The gospel deliberately says opened and not wounded, because through Our Lord s
side there was opened to us the gate of eternal life. After these things I looked, and behold a
gate was opened in heaven. (Apoc. iv. i). This is the door opened in the ark, through which
enter the animals who will not perish in the flood.
2.
But this door is the cause of our salvation. Immediately there came forth blood and
water a thing truly miraculous,
that, from a dead body, in which the blood congeals, blood should come forth.
This was done to show that by the Passion of Christ we receive a full
absolution, an absolution from every sin and every stain. We receive this absolution
from sin through that blood which is the price of our redemption.
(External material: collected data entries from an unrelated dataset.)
Lemma remaining_parsed p ts rest args ss ws :
  remaining p = ts ++ rest -> remaining (parsed (length ts) args ss ws p) = rest.
Proof. exact (remaining_consumed_app p ts rest [] []). Qed.

Lemma preamble_suffix ts args ws rest : preamble src ts args ws rest -> exists pre, ts = pre ++ rest.
Proof.
  induction 1 as [ts _|t ts args ws rest _ _ [pre ->]|t l a ts args ws rest _ _ _ _ _ [pre ->]].
  - by exists [].
  - by exists (t :: pre).
  - exists (t :: l ++ pre). simpl. by rewrite app_assoc.
Qed.

Lemma global_args_newline n p t ts :
  remaining p = t :: ts -> is_newline t = true -> global_args_loop (S n) p = global_args_loop (S n) (after 1 p).
Proof. intros Hr Ht. cbn [global_args_loop]. by eapply skip_newlines_after. Qed.

Lemma global_args_end n p : stage_end (remaining p) = true -> global_args_loop (S n) p = Val (Some tt, p).
Proof.
  intros He. cbn [global_args_loop]. erewrite bind_val by (by apply skip_newlines_id, stage_end_newline).
  erewrite bind_val by done. rewrite peek_remaining. destruct (remaining p) as [|t ts]; [done|].
  apply is_from_keyword in He. cbn [head]. by rewrite He.
Qed.

Lemma global_args_arg n p t l a rest :
  p_source p = src -> p_errors p = [] -> remaining p = (t :: l) ++ rest -> eol rest = true ->
  kind t = TokenKind_Keyword KW_Arg -> arg_tokens src (tok_start t) l a ->
  global_args_loop (S n) p = global_args_loop n (parsed (S (length l)) [a] [] (arg_warnings a) p).
Proof.
  intros Hs He Hr Hn Hk HA. simpl in Hr. cbn [global_args_loop].
  erewrite bind_val by (apply skip_newlines_id; rewrite Hr; unfold is_newline; by rewrite Hk).
  erewrite bind_val by done. rewrite peek_remaining, Hr. cbn [head]. rewrite Hk.
  erewrite bind_val by (rewrite skip_eq, Hr; done).
  destruct (cl_arg src (tok_start t) (after 1 p) a l rest Hs He) as [E _];
    [by eapply remaining_after_1|done|done|].
  erewrite bind_val by (unfold try; by rewrite E). erewrite bind_val by done.
  rewrite parsed_consumed, <- parsed_after, parsed_parsed. f_equal. unfold add_global_arg, parsed. simpl.
  by rewrite !app_nil_r.
Qed.

Lemma cl_global_args ts args ws rest : preamble src ts args ws rest -> forall n p,
  p_source p = src -> p_errors p = [] -> remaining p = ts -> length ts < n ->
  global_args_loop n p = Val (Some tt, parsed (length ts - length rest) args [] ws p).
Proof.
  induction 1 as [ts He|t ts args ws rest Ht HB IH|t l a ts args ws rest Hk Hl HA Hn HB IH];
    intros n p Hs Hp Hr Hlen; (destruct n as [|n]; [lia|]).
  - rewrite global_args_end by (by rewrite Hr). by rewrite Nat.sub_diag, parsed_after, after_0.
  - erewrite global_args_newline by done. simpl in Hlen. destruct (preamble_suffix _ _ _ _ HB) as [pre Epre].
    rewrite IH; try done; [|by eapply remaining_after_1|lia]. rewrite <- parsed_after, parsed_parsed.
    do 3 f_equal. rewrite Epre. simpl. rewrite length_app. lia.
  - rewrite (global_args_arg n p t l a ts) by done. simpl in Hlen. rewrite length_app in Hlen.
    destruct (preamble_suffix _ _ _ _ HB) as [pre Epre].
    rewrite IH; try done; [|by apply (remaining_parsed p (t :: l))|lia]. rewrite parsed_parsed.
    do 3 f_equal. simpl. rewrite Epre, !length_app. lia.
Qed.
(* ===== verification/ArgScope.v ===== *)
(** * ArgScope: the build-time [ARG] scope (crates/umf-builder/src/arg_subst.rs).

    The source's [BTreeMap<String, String>]s are finite maps: only lookups and
    insertions are used, never the iteration order. *)

From S2P Require Import Prelude RustStr RustStrFacts Subst Validation Identifiers Paths OciRef Ast.

(** ** The code *)

Abbreviation scope := (gmap str str).

(** [Option::or_else]. *)
Definition or_else {A} (o : option A) (f : option A) : option A :=
  match o with Some a => Some a | None => f end.

Definition arg_name_str (arg : Arg) : str := as_str (value (arg_name arg)).
Definition arg_default_str (arg : Arg) : option str := (fun d => as_str (value d)) <$> arg_default arg.

Definition apply_arg_to_scope (sc : scope) (arg : Arg) (build_args : scope) : scope :=
  let name := arg_name_str arg in
  let value := or_else (or_else (build_args !! name) (arg_default_str arg)) (sc !! name) in
  match value with
  | Some v => <[name := v]> sc
  | None => sc
  end.

Definition resolve_global_args (ast : Ast) (build_args : scope) : scope :=
  fold_left (fun sc arg => apply_arg_to_scope sc arg build_args) (global_args ast) ∅.

Definition subst_with (sc : scope) (text : str) : str := substitute (fun n => sc !! n) text.

(** ** What it means *)

(** The declarations of [n], in order. *)
Definition declarations (n : str) (args : list Arg) : list Arg :=
  filter (fun a => arg_name_str a = n) args.

(** The default of the last declaration that has one. *)
Definition last_default (n : str) (args : list Arg) : option str :=
  last (omap arg_default_str (declarations n args)).

(** The value of [n] after [args], over a scope [base] the declarations extend. *)
Definition resolved (build_args base : scope) (args : list Arg) (n : str) : option str :=
  if decide (declarations n args = []) then base !! n
  else or_else (or_else (build_args !! n) (last_default n args)) (base !! n).

Lemma last_omap_snoc {A B} (f : A -> option B) l x :
  last (omap f (l ++ [x])) = or_else (f x) (last (omap f l)).
Proof.
  rewrite omap_app. simpl. destruct (f x) as [y|]; simpl; [by rewrite last_snoc|by rewrite app_nil_r].
Qed.

Lemma declarations_snoc n args a :
  declarations n (args ++ [a])
  = declarations n args ++ (if decide (arg_name_str a = n) then [a] else []).
Proof. unfold declarations. rewrite filter_app, filter_cons. by case_decide. Qed.

Lemma apply_lookup sc a ba n :
  apply_arg_to_scope sc a ba !! n
  = if decide (arg_name_str a = n)
    then or_else (or_else (ba !! n) (arg_default_str a)) (sc !! n) else sc !! n.
Proof.
  unfold apply_arg_to_scope. case_decide as E.
  - rewrite <- E. destruct (or_else (or_else _ _) (sc !! _)) as [v|] eqn:Ev.
    + by rewrite lookup_insert_eq.
    + unfold or_else in Ev. by repeat case_match.
  - destruct (or_else _ _); [|done]. by rewrite lookup_insert_ne.
Qed.

Lemma fold_args_lookup ba base args n :
  fold_left (fun sc arg => apply_arg_to_scope sc arg ba) args base !! n = resolved ba base args n.
Proof.
  induction args as [|a args IH] using rev_ind; [done|].
  rewrite fold_left_app. cbn [fold_left]. rewrite apply_lookup, IH. unfold resolved, last_default.
  rewrite declarations_snoc. destruct (decide (arg_name_str a = n)) as [E|E].
  - rewrite (decide_False (P := _ ++ _ = [])) by (by intros [_ ?]%app_eq_nil).
    rewrite last_omap_snoc. destruct (decide (declarations n args = [])) as [->|].
    + simpl. by destruct (ba !! n), (arg_default_str a), (base !! n).
    + generalize (last (omap arg_default_str (declarations n args))). intros d.
      unfold or_else. by destruct (ba !! n), (arg_default_str a), d, (base !! n).
  - by rewrite app_nil_r.
Qed.

(** ** Properties *)

(** One [ARG] sets its own name only, to the [--build-arg]
    override, else its default, else the value in scope; with none of the three
    the scope is unchanged. *)
Theorem apply_arg_to_scope_exact sc a ba :
  (forall n, n <> arg_name_str a -> apply_arg_to_scope sc a ba !! n = sc !! n)
  /\ apply_arg_to_scope sc a ba !! arg_name_str a
     = match ba !! arg_name_str a, arg_default_str a with
       | Some v, _ => Some v
       | None, Some v => Some v
       | None, None => sc !! arg_name_str a
       end.
Proof.
  split.
  - intros n Hn. rewrite apply_lookup. by rewrite decide_False.
  - rewrite apply_lookup, decide_True by done. by destruct (ba !! _), (arg_default_str a).
Qed.

(** The build-global scope in closed form.  A name is in it
    exactly when it is declared before [FROM] and has an override or a default
    in one of its declarations; the override wins whatever the order, and
    otherwise the last declared default.  An override for a name that is not
    declared is ignored. *)
Theorem resolve_global_args_exact ast ba n :
  resolve_global_args ast ba !! n
  = if decide (n ∈ (arg_name_str <$> global_args ast))
    then match ba !! n with Some v => Some v | None => last_default n (global_args ast) end
    else None.
Proof.
  unfold resolve_global_args. rewrite fold_args_lookup. unfold resolved. rewrite lookup_empty.
  assert (declarations n (global_args ast) = [] <-> n ∉ (arg_name_str <$> global_args ast)) as HD.
  { unfold declarations. induction (global_args ast) as [|a l IH]; [set_solver|].
    rewrite filter_cons. cbn [fmap list_fmap]. rewrite not_elem_of_cons, <- IH. case_decide; set_solver. }
  destruct (decide (n ∈ _)) as [Hin|Hin].
  - rewrite decide_False by (by rewrite HD; intros ?). by destruct (ba !! n), (last_default n _).
  - by rewrite decide_True by (by apply HD).
Qed.

(** A recipe text expanded in the scope of a stage (the
    build-global scope extended by the [ARG]s before it) is the declarative
    expansion in which each reference has the value the precedence rules give
    its name; names with no value stay verbatim. *)
Theorem subst_with_scope_refines ast ba stage_args text :
  utf8 text ->
  let stage_scope :=
    fold_left (fun sc arg => apply_arg_to_scope sc arg ba) stage_args (resolve_global_args ast ba) in
  forall t, subst_with stage_scope text = t
    <-> expands (resolved ba (resolve_global_args ast ba) stage_args) text t.
Proof.
  intros Hu stage_scope t.
  assert (Hs : expands (fun n => stage_scope !! n) text (subst_with stage_scope text))
    by (by apply substitute_expands).
  split.
  - intros <-. eapply expands_ext; [|exact Hs]. intros n. apply fold_args_lookup.
  - intros Ht. eapply expands_det; [exact Hs|]. eapply expands_ext; [|exact Ht].
    intros n. symmetry. apply fold_args_lookup.
Qed.

Definition example_arg (n d : str) : Arg :=
  {| arg_name := mkSpanned {| EnvVarName_0 := n |} (mkSpan 0 0);
     arg_default := Some (mkSpanned {| EnvVarValue_0 := d |} (mkSpan 0 0)); arg_span := mkSpan 0 0 |}.

Lemma subst_with_scope_refines_witness :
  expands (resolved {["V" : str := "2" : str]}
             (resolve_global_args {| global_args := [example_arg "V" "1"; example_arg "W" "x"]; stages := [] |}
                {["V" : str := "2" : str]}) [example_arg "W" "y"])
    "${V}-$W-$U" "2-y-$U".
Proof.
  apply (subst_with_scope_refines _ _ _ "${V}-$W-$U"); [apply utf8_ascii; reflexivity|].
  vm_compute. reflexivity.
Defined.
You were not
redeemed with corruptible things as gold or silver from your vain conversation
with the tradition of your fathers; but with the precious blood of Christ as of
a lamb unspotted and undefiled (1Pet. i. 18).
We were absolved
from every stain by the water, which is the laver of our redemption. In the prophet
Ezechiel it is said, I will pour upon you clean water and you shall be cleaned
from all your filthiness (Ezech. xxxvi. 28), and in Zacharias, There shall be a fountain open to the house
of David and to the in habitants of Jerusalem for the washing of the sinner and
the unclean woman (Zach. xiii. i).
And so these two things may be thought of
in relation to two of the sacraments, the water to baptism and the blood to the Holy Eucharist.
Or both may be referred to the Holy Eucharist since, in the Mass, water is
mixed with the wine. Although the water is not of the substance of the
sacrament. Again, as from the side of Christ asleep in death on the cross there
flowed that blood and water in which the Church is consecrated, so from the
side of the sleeping Adam was formed the first woman, who herself foreshadowed
the Church. (In John xix.)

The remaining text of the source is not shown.